BEGIN

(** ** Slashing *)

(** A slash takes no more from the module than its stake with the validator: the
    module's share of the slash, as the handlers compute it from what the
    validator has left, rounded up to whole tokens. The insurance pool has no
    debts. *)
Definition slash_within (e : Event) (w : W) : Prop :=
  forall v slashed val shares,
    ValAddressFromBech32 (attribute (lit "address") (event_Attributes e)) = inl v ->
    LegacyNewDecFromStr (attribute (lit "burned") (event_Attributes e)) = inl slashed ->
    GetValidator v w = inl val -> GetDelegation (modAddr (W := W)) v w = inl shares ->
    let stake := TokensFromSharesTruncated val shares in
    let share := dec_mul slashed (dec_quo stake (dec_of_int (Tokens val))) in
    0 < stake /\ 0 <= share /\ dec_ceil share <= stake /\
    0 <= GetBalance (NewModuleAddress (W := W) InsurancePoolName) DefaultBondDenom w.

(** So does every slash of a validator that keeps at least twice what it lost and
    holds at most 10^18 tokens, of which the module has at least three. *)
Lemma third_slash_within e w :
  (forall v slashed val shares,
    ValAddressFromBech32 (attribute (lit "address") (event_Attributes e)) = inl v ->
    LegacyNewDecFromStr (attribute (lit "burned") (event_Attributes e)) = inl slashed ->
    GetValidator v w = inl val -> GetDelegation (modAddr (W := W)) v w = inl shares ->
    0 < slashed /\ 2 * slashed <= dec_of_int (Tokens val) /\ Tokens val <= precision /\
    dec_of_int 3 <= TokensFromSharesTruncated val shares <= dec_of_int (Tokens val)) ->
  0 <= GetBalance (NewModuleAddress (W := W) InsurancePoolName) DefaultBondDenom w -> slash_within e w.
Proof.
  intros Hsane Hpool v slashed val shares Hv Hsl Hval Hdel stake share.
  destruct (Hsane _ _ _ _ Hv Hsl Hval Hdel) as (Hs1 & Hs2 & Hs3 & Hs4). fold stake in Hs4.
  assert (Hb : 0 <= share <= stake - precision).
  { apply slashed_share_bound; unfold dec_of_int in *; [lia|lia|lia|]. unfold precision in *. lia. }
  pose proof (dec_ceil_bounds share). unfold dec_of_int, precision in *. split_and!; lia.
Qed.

END
BEGIN

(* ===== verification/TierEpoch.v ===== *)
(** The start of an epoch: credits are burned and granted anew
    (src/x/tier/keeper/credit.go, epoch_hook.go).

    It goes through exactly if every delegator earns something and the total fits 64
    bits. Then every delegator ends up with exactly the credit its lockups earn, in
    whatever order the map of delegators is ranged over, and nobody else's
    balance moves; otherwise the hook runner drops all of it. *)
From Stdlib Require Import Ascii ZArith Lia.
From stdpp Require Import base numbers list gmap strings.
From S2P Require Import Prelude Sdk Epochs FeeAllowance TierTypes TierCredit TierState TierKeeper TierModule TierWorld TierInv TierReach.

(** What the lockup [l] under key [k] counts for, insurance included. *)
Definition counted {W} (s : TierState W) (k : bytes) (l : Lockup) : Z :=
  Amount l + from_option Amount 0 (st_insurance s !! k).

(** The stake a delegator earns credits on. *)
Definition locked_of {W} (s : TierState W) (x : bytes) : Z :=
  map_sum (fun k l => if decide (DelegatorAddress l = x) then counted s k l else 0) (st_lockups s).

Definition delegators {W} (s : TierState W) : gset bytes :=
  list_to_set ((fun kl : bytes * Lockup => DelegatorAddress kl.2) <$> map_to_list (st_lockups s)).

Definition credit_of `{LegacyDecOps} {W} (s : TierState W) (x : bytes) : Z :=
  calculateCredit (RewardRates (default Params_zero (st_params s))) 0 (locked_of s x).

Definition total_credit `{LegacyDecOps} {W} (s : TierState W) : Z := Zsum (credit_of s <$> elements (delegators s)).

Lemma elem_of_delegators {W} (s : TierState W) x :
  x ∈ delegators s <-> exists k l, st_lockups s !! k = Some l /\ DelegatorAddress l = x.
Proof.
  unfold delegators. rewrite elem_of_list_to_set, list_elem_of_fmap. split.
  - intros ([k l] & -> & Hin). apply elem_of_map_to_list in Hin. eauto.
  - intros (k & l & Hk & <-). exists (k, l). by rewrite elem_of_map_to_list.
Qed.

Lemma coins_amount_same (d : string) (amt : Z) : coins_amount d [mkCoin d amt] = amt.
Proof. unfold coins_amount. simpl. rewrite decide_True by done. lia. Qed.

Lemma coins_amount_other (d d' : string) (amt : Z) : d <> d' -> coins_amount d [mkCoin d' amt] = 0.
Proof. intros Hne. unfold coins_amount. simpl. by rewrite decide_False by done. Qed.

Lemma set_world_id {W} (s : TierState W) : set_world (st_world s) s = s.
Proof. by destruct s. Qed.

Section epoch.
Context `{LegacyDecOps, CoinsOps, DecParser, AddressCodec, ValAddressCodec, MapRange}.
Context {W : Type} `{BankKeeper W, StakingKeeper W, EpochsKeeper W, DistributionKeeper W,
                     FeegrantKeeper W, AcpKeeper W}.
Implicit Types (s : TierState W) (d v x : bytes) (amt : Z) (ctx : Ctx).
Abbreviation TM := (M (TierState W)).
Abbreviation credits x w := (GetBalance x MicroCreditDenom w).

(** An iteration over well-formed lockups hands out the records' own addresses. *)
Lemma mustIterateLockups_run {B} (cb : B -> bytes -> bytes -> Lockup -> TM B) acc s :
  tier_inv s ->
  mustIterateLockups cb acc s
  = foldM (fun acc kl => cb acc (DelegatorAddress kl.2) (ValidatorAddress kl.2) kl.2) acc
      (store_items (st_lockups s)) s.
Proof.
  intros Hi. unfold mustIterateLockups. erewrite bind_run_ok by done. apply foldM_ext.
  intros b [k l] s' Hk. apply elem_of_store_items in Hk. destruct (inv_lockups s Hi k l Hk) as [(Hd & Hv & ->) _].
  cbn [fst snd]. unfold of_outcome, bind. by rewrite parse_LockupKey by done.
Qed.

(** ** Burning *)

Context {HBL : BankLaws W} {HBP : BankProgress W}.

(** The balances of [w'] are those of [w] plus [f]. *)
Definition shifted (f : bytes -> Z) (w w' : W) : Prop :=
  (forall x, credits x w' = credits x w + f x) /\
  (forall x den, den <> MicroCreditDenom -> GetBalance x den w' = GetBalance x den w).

END
BEGIN

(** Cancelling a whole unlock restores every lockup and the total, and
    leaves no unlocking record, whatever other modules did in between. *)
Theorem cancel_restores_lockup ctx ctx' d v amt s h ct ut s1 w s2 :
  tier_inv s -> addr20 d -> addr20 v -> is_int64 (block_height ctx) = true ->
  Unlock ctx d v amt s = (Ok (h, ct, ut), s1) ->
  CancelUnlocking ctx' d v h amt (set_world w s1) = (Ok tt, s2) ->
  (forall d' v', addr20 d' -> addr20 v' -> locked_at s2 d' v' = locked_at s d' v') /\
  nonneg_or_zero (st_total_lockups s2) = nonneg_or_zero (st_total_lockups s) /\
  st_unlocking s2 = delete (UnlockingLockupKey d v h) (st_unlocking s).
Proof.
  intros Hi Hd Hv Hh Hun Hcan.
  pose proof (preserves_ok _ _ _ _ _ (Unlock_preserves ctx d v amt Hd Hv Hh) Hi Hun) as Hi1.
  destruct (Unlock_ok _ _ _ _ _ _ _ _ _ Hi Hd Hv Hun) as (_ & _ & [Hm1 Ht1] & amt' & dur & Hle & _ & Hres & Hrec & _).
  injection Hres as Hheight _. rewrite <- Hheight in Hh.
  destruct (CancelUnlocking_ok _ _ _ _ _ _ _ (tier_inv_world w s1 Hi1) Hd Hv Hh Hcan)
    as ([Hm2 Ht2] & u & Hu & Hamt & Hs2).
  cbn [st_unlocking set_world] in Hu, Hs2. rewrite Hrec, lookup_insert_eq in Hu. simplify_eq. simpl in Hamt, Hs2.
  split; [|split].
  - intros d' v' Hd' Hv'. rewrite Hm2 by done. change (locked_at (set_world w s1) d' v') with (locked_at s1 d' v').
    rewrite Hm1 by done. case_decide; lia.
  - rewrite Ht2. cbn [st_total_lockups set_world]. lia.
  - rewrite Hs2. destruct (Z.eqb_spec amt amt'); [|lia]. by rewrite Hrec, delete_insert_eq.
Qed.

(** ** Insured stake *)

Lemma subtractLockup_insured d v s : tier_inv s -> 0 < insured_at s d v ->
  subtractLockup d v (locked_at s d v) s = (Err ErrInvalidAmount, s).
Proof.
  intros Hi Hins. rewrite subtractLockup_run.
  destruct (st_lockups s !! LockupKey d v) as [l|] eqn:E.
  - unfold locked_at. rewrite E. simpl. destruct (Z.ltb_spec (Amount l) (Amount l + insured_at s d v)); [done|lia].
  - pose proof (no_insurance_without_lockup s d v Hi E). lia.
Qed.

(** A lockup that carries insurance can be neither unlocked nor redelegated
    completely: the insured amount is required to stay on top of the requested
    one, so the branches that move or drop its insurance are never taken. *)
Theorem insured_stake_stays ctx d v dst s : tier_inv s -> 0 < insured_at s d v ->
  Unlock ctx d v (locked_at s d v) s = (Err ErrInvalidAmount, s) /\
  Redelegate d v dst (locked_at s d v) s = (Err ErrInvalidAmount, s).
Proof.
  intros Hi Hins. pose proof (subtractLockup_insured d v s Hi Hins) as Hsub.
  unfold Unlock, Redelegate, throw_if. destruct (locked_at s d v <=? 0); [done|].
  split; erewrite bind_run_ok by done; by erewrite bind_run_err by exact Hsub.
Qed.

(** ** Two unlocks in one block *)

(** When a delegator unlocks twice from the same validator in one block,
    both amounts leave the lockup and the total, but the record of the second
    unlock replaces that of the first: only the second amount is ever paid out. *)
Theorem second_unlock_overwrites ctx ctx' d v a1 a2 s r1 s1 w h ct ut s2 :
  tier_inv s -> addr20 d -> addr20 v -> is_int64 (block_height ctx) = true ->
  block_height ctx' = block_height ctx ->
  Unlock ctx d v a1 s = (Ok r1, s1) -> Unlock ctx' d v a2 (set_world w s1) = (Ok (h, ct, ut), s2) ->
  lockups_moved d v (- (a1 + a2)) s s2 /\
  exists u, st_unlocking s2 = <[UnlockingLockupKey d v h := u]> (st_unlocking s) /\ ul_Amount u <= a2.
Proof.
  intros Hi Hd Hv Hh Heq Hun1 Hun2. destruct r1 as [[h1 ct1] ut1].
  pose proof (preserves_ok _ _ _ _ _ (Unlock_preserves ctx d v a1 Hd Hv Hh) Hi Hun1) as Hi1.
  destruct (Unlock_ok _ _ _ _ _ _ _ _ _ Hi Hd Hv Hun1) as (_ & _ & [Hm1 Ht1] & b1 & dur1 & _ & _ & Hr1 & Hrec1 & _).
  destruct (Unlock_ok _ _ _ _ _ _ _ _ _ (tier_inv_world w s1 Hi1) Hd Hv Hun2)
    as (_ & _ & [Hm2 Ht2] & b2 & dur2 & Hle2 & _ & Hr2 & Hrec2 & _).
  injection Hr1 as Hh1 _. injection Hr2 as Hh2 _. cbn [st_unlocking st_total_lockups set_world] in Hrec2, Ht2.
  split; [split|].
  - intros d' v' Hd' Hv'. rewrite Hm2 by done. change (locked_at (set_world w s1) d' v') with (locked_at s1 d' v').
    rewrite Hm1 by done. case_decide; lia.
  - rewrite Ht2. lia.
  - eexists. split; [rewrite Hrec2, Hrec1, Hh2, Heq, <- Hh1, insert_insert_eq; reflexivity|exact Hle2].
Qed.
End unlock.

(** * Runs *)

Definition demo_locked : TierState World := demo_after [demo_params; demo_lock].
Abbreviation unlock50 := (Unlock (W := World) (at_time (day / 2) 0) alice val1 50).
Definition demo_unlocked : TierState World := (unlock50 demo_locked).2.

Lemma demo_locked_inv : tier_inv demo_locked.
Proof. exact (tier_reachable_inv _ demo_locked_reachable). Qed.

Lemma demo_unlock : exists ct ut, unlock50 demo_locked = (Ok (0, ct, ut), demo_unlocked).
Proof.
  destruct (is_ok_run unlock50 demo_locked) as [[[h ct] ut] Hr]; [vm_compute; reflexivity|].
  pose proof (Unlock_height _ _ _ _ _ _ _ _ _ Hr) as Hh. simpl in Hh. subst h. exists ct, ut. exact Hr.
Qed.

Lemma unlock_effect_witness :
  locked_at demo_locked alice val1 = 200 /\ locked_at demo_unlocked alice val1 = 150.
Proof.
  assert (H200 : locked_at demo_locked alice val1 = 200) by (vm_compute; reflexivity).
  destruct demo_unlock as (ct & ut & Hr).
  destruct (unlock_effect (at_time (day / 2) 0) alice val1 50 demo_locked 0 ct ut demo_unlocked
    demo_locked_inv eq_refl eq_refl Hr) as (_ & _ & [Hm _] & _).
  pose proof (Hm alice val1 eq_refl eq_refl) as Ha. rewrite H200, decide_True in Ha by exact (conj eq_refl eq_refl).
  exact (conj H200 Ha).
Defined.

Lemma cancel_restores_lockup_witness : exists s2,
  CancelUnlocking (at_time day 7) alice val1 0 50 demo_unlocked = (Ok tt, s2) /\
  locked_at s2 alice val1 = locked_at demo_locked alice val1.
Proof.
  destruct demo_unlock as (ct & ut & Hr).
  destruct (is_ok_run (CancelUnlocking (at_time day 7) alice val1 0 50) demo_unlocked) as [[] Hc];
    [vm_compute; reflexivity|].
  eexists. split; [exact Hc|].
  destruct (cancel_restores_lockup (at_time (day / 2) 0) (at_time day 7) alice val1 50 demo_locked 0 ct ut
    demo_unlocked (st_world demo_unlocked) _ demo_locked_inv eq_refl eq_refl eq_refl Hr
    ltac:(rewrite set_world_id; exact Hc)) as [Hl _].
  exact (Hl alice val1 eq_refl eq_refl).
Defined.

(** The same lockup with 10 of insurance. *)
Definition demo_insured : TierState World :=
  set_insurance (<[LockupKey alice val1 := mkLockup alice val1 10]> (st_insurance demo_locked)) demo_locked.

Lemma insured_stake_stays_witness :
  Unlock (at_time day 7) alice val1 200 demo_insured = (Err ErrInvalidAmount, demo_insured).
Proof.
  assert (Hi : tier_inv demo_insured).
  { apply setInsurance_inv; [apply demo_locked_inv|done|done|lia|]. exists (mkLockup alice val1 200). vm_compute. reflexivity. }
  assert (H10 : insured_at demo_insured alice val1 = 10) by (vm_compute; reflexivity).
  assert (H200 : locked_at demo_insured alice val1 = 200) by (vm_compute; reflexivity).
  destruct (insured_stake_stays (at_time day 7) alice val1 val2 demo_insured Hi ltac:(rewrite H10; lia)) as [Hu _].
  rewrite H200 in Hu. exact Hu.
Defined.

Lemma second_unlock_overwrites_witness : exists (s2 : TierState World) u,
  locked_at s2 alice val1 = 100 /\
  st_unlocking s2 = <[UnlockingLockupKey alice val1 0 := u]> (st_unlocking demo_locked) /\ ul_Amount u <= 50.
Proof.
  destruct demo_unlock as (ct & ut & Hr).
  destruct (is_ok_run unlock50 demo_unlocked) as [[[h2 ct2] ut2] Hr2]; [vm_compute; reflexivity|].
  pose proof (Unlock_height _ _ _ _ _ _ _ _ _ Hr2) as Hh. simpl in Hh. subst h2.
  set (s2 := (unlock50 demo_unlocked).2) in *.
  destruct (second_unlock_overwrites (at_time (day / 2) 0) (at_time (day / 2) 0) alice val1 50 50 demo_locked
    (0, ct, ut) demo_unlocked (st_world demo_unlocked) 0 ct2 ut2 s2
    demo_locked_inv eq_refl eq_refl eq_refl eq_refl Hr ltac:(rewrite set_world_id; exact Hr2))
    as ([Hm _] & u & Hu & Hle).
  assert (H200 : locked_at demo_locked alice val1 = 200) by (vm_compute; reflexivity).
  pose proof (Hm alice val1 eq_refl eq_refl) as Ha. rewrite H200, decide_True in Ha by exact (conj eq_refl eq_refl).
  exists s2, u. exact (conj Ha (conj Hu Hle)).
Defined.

END

WORK ITEM:
Copy the lines above exactly. Start with the line containing "Lemma second_unlock_overwrites_witness : exists", end with the line containing "Hh. subst h2.", and include both.

EXERCISE RESPONSE:
Lemma second_unlock_overwrites_witness : exists (s2 : TierState World) u,
  locked_at s2 alice val1 = 100 /\
  st_unlocking s2 = <[UnlockingLockupKey alice val1 0 := u]> (st_unlocking demo_locked) /\ ul_Amount u <= 50.
Proof.
  destruct demo_unlock as (ct & ut & Hr).
  destruct (is_ok_run unlock50 demo_unlocked) as [[[h2 ct2] ut2] Hr2]; [vm_compute; reflexivity|].
  pose proof (Unlock_height _ _ _ _ _ _ _ _ _ Hr2) as Hh. simpl in Hh. subst h2.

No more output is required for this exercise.